Diagnosis and Treatment of Polymenorrhea
Polymenorrhea should be treated with combined oral contraceptives (COCs) as first-line therapy, which effectively regulate menstrual cycles while providing additional benefits including decreased menstrual cramping and reduced blood loss. 1
Definition and Diagnosis
Polymenorrhea is defined as abnormally frequent menstrual cycles occurring at intervals of less than 21 days. Diagnosis requires:
- Documentation of menstrual cycle frequency (cycles occurring <21 days apart)
- Exclusion of pregnancy (mandatory first step)
- Assessment of underlying causes
Diagnostic Workup
Initial laboratory evaluation:
- Pregnancy test
- Serum levels of:
- Luteinizing hormone (LH)
- Follicle-stimulating hormone (FSH)
- Prolactin
- Thyroid-stimulating hormone (TSH)
Additional testing based on clinical suspicion:
- Transvaginal ultrasonography (if structural abnormalities suspected)
- Serum androgen levels (if hyperandrogenism suspected)
- Pelvic imaging (if anatomical causes suspected)

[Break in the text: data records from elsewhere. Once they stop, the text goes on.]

(** * IP-based attendance: decision engine and dual-store persistence

    A shallow embedding of [server.js] (the Express handlers
    [POST /api/attendance/mark] and [GET /api/attendance/records], with
    the helpers [extractClientIp], [isPrivateIp], [possibleProxy]) and of
    the JSON database module that server.js requires as [./db] ([loadDb],
    [saveDb], [addAttendance], [getAttendanceForStudent], [setExpectedIp],
    [getExpectedIp], [getAllAttendance]); it is called db.js below.

    Conventions of the embedding.
    - A JavaScript string is a [string]; its characters are code units
      below 256.  Values that the code only tests for truthiness
      ([undefined], [null], the empty string) are the empty string.
    - The two files [db.json] and [attendance.xlsx] are the fields of a
      [World]; every file operation that can throw in Node returns in the
      monad [M], whose left results are the thrown errors.
    - [console.log] and the cell styling of ExcelJS (fonts, fills, column
      widths) have no effect on any value read back and are left out. *)

From Stdlib Require Import ZArith String Ascii List Bool Lia.
From stdpp Require Import base option gmap strings list.

Local Open Scope Z_scope.

(** ** JavaScript string primitives used by the sources *)

Module JsString.

(** [s.startsWith(p)] *)
Definition startsWith (p s : string) : bool := String.prefix p s.

(** [s.includes(c)] for a one-character needle *)
Fixpoint includes (c : ascii) (s : string) : bool :=
  match s with
  | EmptyString => false
  | String a s' => if Ascii.eqb a c then true else includes c s'
  end.

(** [s.split(c)] for a one-character separator; never the empty list *)
Fixpoint split (sep : ascii) (s : string) : list string :=
  match s with
  | EmptyString => [EmptyString]
  | String a s' =>
      if Ascii.eqb a sep then EmptyString :: split sep s'
      else match split sep s' with
           | [] => [String a EmptyString]
           | h :: t => String a h :: t
           end
  end.

(** [s.split(c)[0]] *)
Definition split0 (sep : ascii) (s : string) : string :=
  match split sep s with
  | [] => EmptyString
  | h :: _ => h
  end.

(** White space removed by [trim], among the code units below 256:
    TAB, LF, VT, FF, CR, SPACE and NBSP. *)
Definition isWhiteSpace (a : ascii) : bool :=
  match a with
  | "009" | "010" | "011" | "012" | "013" | " " | "160" => true
  | _ => false
  end%char.

Fixpoint trimStart (s : string) : string :=
  match s with
  | EmptyString => EmptyString
  | String a s' => if isWhiteSpace a then trimStart s' else s
  end.

Fixpoint trimEnd (s : string) : string :=
  match s with
  | EmptyString => EmptyString
  | String a s' =>
      match trimEnd s' with
      | EmptyString => if isWhiteSpace a then EmptyString else String a EmptyString
      | r => String a r
      end
  end.
(** * Batch collation and embedding aggregation of the speaker-recognition
      training scaffold

    Shallow embedding of [src/data/batches.py] and
    [src/pl_modules/speaker_recognition_module.py].

    Python exceptions are values of [exn]; a function that may raise
    returns a [result].  Tensors are a shape, the row-major list of their
    elements and the device that holds them.  The element type is kept
    abstract: no arithmetic is performed on elements by the code embedded
    here, they are only copied, sliced and padded. *)

From Stdlib Require Import ZArith Lia.
From stdpp Require Import base list strings gmap.

Local Open Scope Z_scope.
Local Open Scope nat_scope.

(* ===================================================================== *)
(** ** Exceptions and results *)

Inductive exn : Type :=
  | ValueError (msg : string)
  | IndexError
  | TypeError
  | RuntimeError
  | KeyError (key : string)
  | AssertionError.

Inductive result (T : Type) : Type :=
  | Ok (x : T)
  | Raise (e : exn).
Arguments Ok {T} x.
Arguments Raise {T} e.

Definition rbind {T U : Type} (r : result T) (k : T -> result U) : result U :=
  match r with
  | Ok x => k x
  | Raise e => Raise e
  end.

Notation "'let*' x ':=' r 'in' k" := (rbind r (fun x => k))
  (at level 10, x name, r at level 100, k at level 200).

Definition is_Raise {T : Type} (r : result T) : Prop :=
  exists e, r = Raise e.

(** A list comprehension whose body may raise: elements are evaluated left
    to right and the first exception aborts the comprehension. *)
Fixpoint comprehension {T U : Type} (f : T -> result U) (l : list T)
  : result (list U) :=
  match l with
  | [] => Ok []
  | x :: l' =>
      let* y := f x in
      let* ys := comprehension f l' in
      Ok (y :: ys)
  end.

(** [assert cond] *)
Definition py_assert (cond : bool) : result unit :=
  if cond then Ok tt else Raise AssertionError.

(* ===================================================================== *)
(** ** Tensors *)

Section Tensor.
Variable A : Type.

Record tensor : Type := Tensor {
  shape : list nat;
  data : list A;
  device : string;
}.

(** Number of elements of a tensor of the given shape. *)
Definition numel (s : list nat) : nat := foldr Nat.mul 1 s.

(** The element list has one entry per index of the shape. *)
Definition tensor_wf (t : tensor) : Prop :=
  length (data t) = numel (shape t).

(** [t.to(device)] *)
Definition tensor_to (t : tensor) (d : string) : tensor :=
  {| shape := shape t; data := data t; device := d |}.

(** [t.detach()]: same storage, cut from the autograd graph (which is not
    part of this model). *)
Definition detach (t : tensor) : tensor := t.

(** [t.squeeze()]: every axis of size 1 is removed. *)
Definition squeeze (t : tensor) : tensor :=
  {| shape := filter (fun d => d ≠ 1) (shape t);
     data := data t;
     device := device t |}.

(** [t[None, :]]: a new leading axis of size 1. *)
Definition unsqueeze0 (t : tensor) : tensor :=
  {| shape := 1 :: shape t; data := data t; device := device t |}.
(** Recording a grant at time [t] adds one record to the window seen at a
    later time [t'] that still covers [t], unless the record it refreshed was
    in that window already. *)
Lemma add_count (t t' : Z) (a : string) (file : list UniversalPointRecipient) :
  a <> EmptyString -> t' - period * 1000 <= t ->
  exists b : bool,
    (count t' (snd (addRecipient t (only_address a) file)) + b2n b
     = count t' file + 1)%nat
    /\ (b = true ->
        exists old, In old file /\ same_address (r_address old) a = true
                    /\ in_window period t' old = true).
Proof.
  intros Hne Ht.
  assert (Hnew : forall r, in_window period t'
                             (with_topUpDate (spread r (only_address a)) t) = true).
  { intros r. unfold in_window. simpl. apply Z.leb_le. exact Ht. }
  destruct (addRecipient_cases t (only_address a) a file eq_refl Hne)
    as [(i & old & _ & Hold & Hsame & ->) | (_ & ->)]; simpl snd.
  - exists (in_window period t' old). split.
    + unfold count.
      rewrite (modify_nth_count (in_window period t')
                 (fun r => with_topUpDate (spread r (only_address a)) t) file i old Hold).
      rewrite Hnew. reflexivity.
    + intros Hb. exists old. split; [eapply List.nth_error_In; exact Hold |]. auto.
  - exists false. split; [| discriminate].
    unfold count. rewrite List.filter_app, List.length_app. simpl.
    replace (in_window period t' (spread (fresh a t) (only_address a))) with true;
      [simpl; lia |].
    symmetry. unfold in_window. simpl. apply Z.leb_le. exact Ht.
Qed.
Lemma entities_tagged queries text limit taggers extra (w : world) :
  queries = None ∨ queries = Some [] →
  let reqs := (λ tagger, tagger_request self text limit tagger extra)
              <$> taggers in
  let replies := replies_from server (sent w) reqs in
  entities float_repr server self queries (Some text) limit taggers extra w
  = ({| heap := heap w
                ++ [dict_update (concat (contribution extra <$> replies)) []];
        sent := sent w ++ reqs;
        stderr := stderr w ++ failure_lines float_repr extra taggers replies |},
     inr (length (heap w))).
Proof.
  intros Hq reqs replies. rewrite entities_no_queries by done.
  rewrite run_taggers_run by (simpl; rewrite length_app; simpl; lia).
  simpl. rewrite heap_get_fresh.
  rewrite insert_app_r_alt, Nat.sub_diag by done. done.
Qed.

Lemma failure_lines_elem extra taggers replies i tagger r e :
  taggers !! i = Some tagger → replies !! i = Some r →
  tagger_exception extra r = Some e →
  tagger_failure float_repr tagger e
  ∈ failure_lines float_repr extra taggers replies.
Proof.
  revert replies i.
  induction taggers as [|t taggers IH]; intros [|r' replies] [|i];
    simpl; try done.
  - intros [= ->] [= ->] ->. apply list_elem_of_here.
  - intros Ht Hr He. apply elem_of_app. right. by eapply IH.
Qed.

Lemma contribution_failed extra r :
  is_transport_or_decode_error r = true → contribution extra r = [].
Proof. by destruct r. Qed.

Lemma contributions_filter extra replies :
  concat (contribution extra
          <$> List.filter (λ r, negb (is_transport_or_decode_error r)) replies)
  = concat (contribution extra <$> replies).
Proof.
  induction replies as [|r replies IH]; simpl; [done|].
  destruct (is_transport_or_decode_error r) eqn:E; simpl.
  - rewrite contribution_failed by done. exact IH.
  - f_equal. exact IH.
Qed.
Lemma stamped_differ (p : string) (a b : Z) :
  a <> b -> p ++ num_to_str a <> p ++ num_to_str b.
Proof.
  intros N E. apply N, num_to_str_inj, (append_cancel p), E.
Qed.

Example num_to_str_now : num_to_str 1700000000000 = "1700000000000".
Proof. reflexivity. Qed.

Example num_to_str_zero : num_to_str 0 = "0".
Proof. reflexivity. Qed.

Example num_to_str_neg : num_to_str (-42) = "-42".
Proof. reflexivity. Qed.

(** ** The menus *)

(** Case analysis on everything a menu reads from [info]. *)
Ltac read_info info :=
  unfold returned, run_js, Pinokio.menu, PinokioQuick.menu, start_url; cbn;
  destruct (running info "install.js") eqn:?,
           (exists_ info "app/env") eqn:?,
           (running info "start.js") eqn:?,
           (running info "update.js") eqn:?,
           (running info "quick_update.js") eqn:?,
           (running info "reset.js") eqn:?; cbn;
  try discriminate.

Ltac read_local info :=
  let u := fresh "u" in
  destruct (local info "start.js") as [[[u|]]|]; cbn;
  [ destruct (u =? "") eqn:?; cbn | | ].

(** Both menus return whatever they are given: neither throws. *)
Lemma menus_return (info : Info) (clk : nat -> Z) :
  (exists l, returned (Pinokio.menu info) clk = Some l) /\
  (exists l, returned (PinokioQuick.menu info) clk = Some l).
Proof.
  split; read_info info; try (eexists; reflexivity);
    read_local info; eexists; reflexivity.
Qed.

(** C6. While the install script runs, whatever the installed marker and the
    other running flags say, either menu returns exactly one entry: the
    default "Installing" entry, pointing at [install.js]. *)
Theorem installing_alone (info : Info) (clk : nat -> Z) :
  running info "install.js" = true ->
  returned (Pinokio.menu info) clk
    = Some [entry (Some true) "fa-solid fa-plug" "Installing" "install.js"] /\
  returned (PinokioQuick.menu info) clk
    = Some [entry (Some true) "fa-solid fa-plug" "Installing" "install.js"].
Proof.
  intros H.
  unfold returned, run_js, Pinokio.menu, PinokioQuick.menu; cbn.
  rewrite H. split; reflexivity.
Qed.

Lemma installing_alone_witness :
  returned (Pinokio.menu started_installing) noon
    = Some [entry (Some true) "fa-solid fa-plug" "Installing" "install.js"] /\
  returned (PinokioQuick.menu started_installing) noon
    = Some [entry (Some true) "fa-solid fa-plug" "Installing" "install.js"].
Proof.
  apply (installing_alone started_installing noon). reflexivity.
Defined.

(** C7. Not installed and no install running: either menu returns exactly one
    entry, the default "Install", whatever the start, update, quick-update
    and reset flags say. *)
Theorem not_installed_offers_install (info : Info) (clk : nat -> Z) :
  exists_ info "app/env" = false ->
  running info "install.js" = false ->
  returned (Pinokio.menu info) clk
    = Some [entry (Some true) "fa-solid fa-plug" "Install" "install.js"] /\
  returned (PinokioQuick.menu info) clk
    = Some [entry (Some true) "fa-solid fa-plug" "Install" "install.js"].
Proof.
  intros E I.
  unfold returned, run_js, Pinokio.menu, PinokioQuick.menu; cbn.
  rewrite E, I. split; reflexivity.
Qed.

Lemma not_installed_offers_install_witness :
  returned (Pinokio.menu (MkInfo nothing (only "start.js") no_local)) noon
    = Some [entry (Some true) "fa-solid fa-plug" "Install" "install.js"] /\
  returned (PinokioQuick.menu (MkInfo nothing (only "start.js") no_local)) noon
    = Some [entry (Some true) "fa-solid fa-plug" "Install" "install.js"].
Proof.
  apply (not_installed_offers_install
           (MkInfo nothing (only "start.js") no_local) noon);
    reflexivity.
Defined.

(** C9. For every installed marker, every combination of running flags and
    whether or not a start URL is published, either menu returns a list with
    at least one entry. *)
Theorem menu_nonempty (info : Info) (clk : nat -> Z) :
  (exists l, returned (Pinokio.menu info) clk = Some l /\ l <> []) /\
  (exists l, returned (PinokioQuick.menu info) clk = Some l /\ l <> []).
Proof.
  split; read_info info;
    try (eexists; split; [reflexivity | discriminate]);
    read_local info; eexists; split; try reflexivity; discriminate.
Qed.

(** C5. For every input, the list either menu returns has at most one entry
    marked default (also when submenus are counted), and exactly one when
    the installed marker exists. *)
Theorem one_default (info : Info) (clk : nat -> Z) :
  (exists l, returned (Pinokio.menu info) clk = Some l /\
             defaults l <= 1 /\ all_defaults l <= 1 /\
             (exists_ info "app/env" = true -> defaults l = 1)) /\
  (exists l, returned (PinokioQuick.menu info) clk = Some l /\
             defaults l <= 1 /\ all_defaults l <= 1 /\
             (exists_ info "app/env" = true -> defaults l = 1)).
Proof.
  split; read_info info;
    try (eexists; split; [reflexivity | cbn; auto]);
    read_local info; eexists; split; try reflexivity; cbn; auto.
Qed.

Lemma one_default_witness :
  (exists l, returned (Pinokio.menu idle) noon = Some l /\ defaults l = 1) /\
  (exists l, returned (PinokioQuick.menu idle) noon = Some l /\ defaults l = 1).
Proof.
  destruct (one_default idle noon) as [[l1 [R1 [_ [_ D1]]]] [l2 [R2 [_ [_ D2]]]]].
  split.
  - exists l1. split; [exact R1 | apply D1; reflexivity].
  - exists l2. split; [exact R2 | apply D2; reflexivity].
Defined.

(** Every branch marks exactly one entry, so the count never drops to
    zero either. *)
Lemma exactly_one_default (info : Info) (clk : nat -> Z) :
  (exists l, returned (Pinokio.menu info) clk = Some l /\ defaults l = 1) /\
  (exists l, returned (PinokioQuick.menu info) clk = Some l /\ defaults l = 1).
Proof.
  split; read_info info;
    try (eexists; split; reflexivity);
    read_local info; eexists; split; reflexivity.
Qed.

(** C4. Installed, neither install nor start running, and both update scripts
    reported running at once: the quick-update-aware menu returns (it does
    not throw), the same for every clock, the single default "Updating"
    entry, and its target is the full update [update.js]. *)
Theorem both_updates_full_wins (info : Info) (clk : nat -> Z) :
  exists_ info "app/env" = true ->
  running info "install.js" = false ->
  running info "start.js" = false ->
  running info "update.js" = true ->
  running info "quick_update.js" = true ->
  returned (PinokioQuick.menu info) clk
    = Some [entry (Some true) "fa-solid fa-terminal" "Updating" "update.js"].
Proof.
  intros E I S U Q.
  unfold returned, run_js, PinokioQuick.menu; cbn.
  rewrite E, I, S, U. reflexivity.
Qed.

Lemma both_updates_full_wins_witness :
  returned (PinokioQuick.menu both_updates) noon
    = Some [entry (Some true) "fa-solid fa-terminal" "Updating" "update.js"].
Proof.
  apply (both_updates_full_wins both_updates noon); reflexivity.
Defined.

(** With only the quick update running, the entry points at it instead. *)
Example quick_update_alone :
  returned (PinokioQuick.menu quick_updating) noon
    = Some [entry (Some true) "fa-solid fa-terminal" "Updating" "quick_update.js"].
Proof. reflexivity. Qed.

(** What [Pinokio.menu] reads: the marker, four running flags and the
    variables of the start script.  Two [info] objects that agree on these
    give the same run, final clock state included. *)
Lemma pinokio_menu_reads (i j : Info) (clk : nat -> Z) :
  exists_ i "app/env" = exists_ j "app/env" ->
  running i "install.js" = running j "install.js" ->
  running i "start.js" = running j "start.js" ->
  running i "update.js" = running j "update.js" ->
  running i "reset.js" = running j "reset.js" ->
  local i "start.js" = local j "start.js" ->
  run_js (Pinokio.menu i) clk = run_js (Pinokio.menu j) clk.
Proof.
  intros E I S U R L.
  unfold run_js, Pinokio.menu; cbn.
  rewrite E, I, S, U, R, L. reflexivity.
Qed.

(** C10. [src/pinokio.js] never asks whether [quick_update.js] runs: two
    states that differ at most in that flag get identical menus. *)
Theorem quick_update_unobserved (i j : Info) (clk : nat -> Z) :
  (forall p, exists_ i p = exists_ j p) ->
  (forall s, local i s = local j s) ->
  (forall s, s <> "quick_update.js" -> running i s = running j s) ->
  returned (Pinokio.menu i) clk = returned (Pinokio.menu j) clk.
Proof.
  intros E L R. unfold returned.
  rewrite (pinokio_menu_reads i j clk); auto; apply R; discriminate.
Qed.

Lemma quick_update_unobserved_witness :
  returned (Pinokio.menu quick_updating) noon = returned (Pinokio.menu idle) noon.
Proof.
  apply (quick_update_unobserved quick_updating idle noon).
  - reflexivity.
  - reflexivity.
  - intros s N. unfold quick_updating, idle, only, nothing; simpl.
    apply String.eqb_neq, N.
Defined.

(** The other menu does observe it. *)
Example quick_update_observed :
  returned (PinokioQuick.menu quick_updating) noon
    <> returned (PinokioQuick.menu idle) noon.
Proof. discriminate. Qed.

(** C3, as stated, fails for [src/pinokio.js]: installed and idle, its third
    entry is a plain "Update" entry pointing at [update.js], not a submenu
    offering the quick and the full update. *)
Lemma pinokio_update_is_plain :
  exists_ idle "app/env" = true /\
  forallb (fun s => negb (running idle s))
          ["install.js"; "start.js"; "update.js"; "quick_update.js"; "reset.js"]
    = true /\
  option_map idle_shape (returned (Pinokio.menu idle) noon) = Some false /\
  option_map (fun l => nth_error l 2) (returned (Pinokio.menu idle) noon)
    = Some (Some (entry None "fa-solid fa-plug" "Update" "update.js")).
Proof. repeat split. Qed.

Common Causes of Polymenorrhea
Hormonal Causes
- Anovulation
- Polycystic ovary syndrome (PCOS)
- Thyroid dysfunction
- Hyperprolactinemia
- Perimenopause
Structural Causes
- Uterine fibroids
- Endometrial polyps
- Adenomyosis
Other Causes
- Stress
- Excessive exercise
- Significant weight changes
- Medications (anticoagulants, hormonal treatments)
Treatment Algorithm
First-Line Treatment
- Combined oral contraceptives (COCs) containing 30-35 μg ethinyl estradiol with progestins such as levonorgestrel or norgestimate 1
- Benefits: Regulates cycles, reduces blood loss, decreases menstrual cramping
- Standard regimen: 21-24 hormone pills followed by 4-7 placebo pills
- Consider extended or continuous cycles for severe symptoms
Alternative Treatments Based on Underlying Cause
For PCOS-Related Polymenorrhea
- COCs (first-line)
- Metformin (insulin-sensitizing agent) 2
- Improves insulin sensitivity
- Decreases circulating androgens
- Improves ovulation frequency
- Weight loss if overweight/obese (improves insulin sensitivity) 2
For Anovulatory Bleeding Without PCOS
- COCs (first-line)
- Cyclic progestin therapy (medroxyprogesterone acetate) 2
- Note: Less effective than COCs for regulating cycles
For Structural Causes
- Medical management with COCs or progestins first
- Consider surgical intervention if medical management fails:
- Hysteroscopic removal of polyps
- Myomectomy for fibroids
- Endometrial ablation for persistent abnormal bleeding
For Patients with Contraindications to COCs
- Progestin-only contraceptives
- Levonorgestrel intrauterine system (LNG-IUD)
- Non-hormonal options:
- NSAIDs during days of bleeding (short-term treatment for 5-7 days) 2
- Tranexamic acid
Management of Side Effects
Bleeding Irregularities with Treatment
- Unscheduled spotting or light bleeding is common, especially with hormonal treatments
- If persistent and bothersome:
- Rule out underlying gynecological problems
- Consider NSAIDs for short-term treatment (5-7 days) 2
- If unacceptable to patient, consider alternative contraceptive methods
Heavy or Prolonged Bleeding
- Rule out underlying gynecological problems
- Treatment options during days of bleeding:
- NSAIDs for short-term treatment (5-7 days)
- Hormonal treatment with low-dose COCs for short-term treatment (10-20 days) 2
Special Considerations
Adolescents
- Irregular cycles are common in the first 2-3 years after menarche
- Consider watchful waiting if no concerning symptoms
- COCs are safe and effective for adolescents with persistent polymenorrhea
Perimenopausal Women
- Polymenorrhea may be an early sign of perimenopause
- Consider hormonal treatments to regulate cycles and manage symptoms
Women with Metabolic Risk Factors
- Screen for metabolic abnormalities in women with PCOS
- Fasting glucose, lipid profile recommended 2
- Consider metformin for women with insulin resistance
Follow-up Recommendations
- Evaluate response to treatment after 3 months
- If no improvement, reassess diagnosis and consider alternative treatments
- Annual follow-up for women with well-controlled symptoms
- More frequent monitoring for those with persistent symptoms or underlying conditions
Warning Signs Requiring Urgent Evaluation
- Severe heavy bleeding with anemia
- Sudden change in bleeding pattern
- Postcoital bleeding
- Intermenstrual bleeding in women >40 years
By following this structured approach to diagnosis and treatment, polymenorrhea can be effectively managed in most patients, improving quality of life and preventing complications.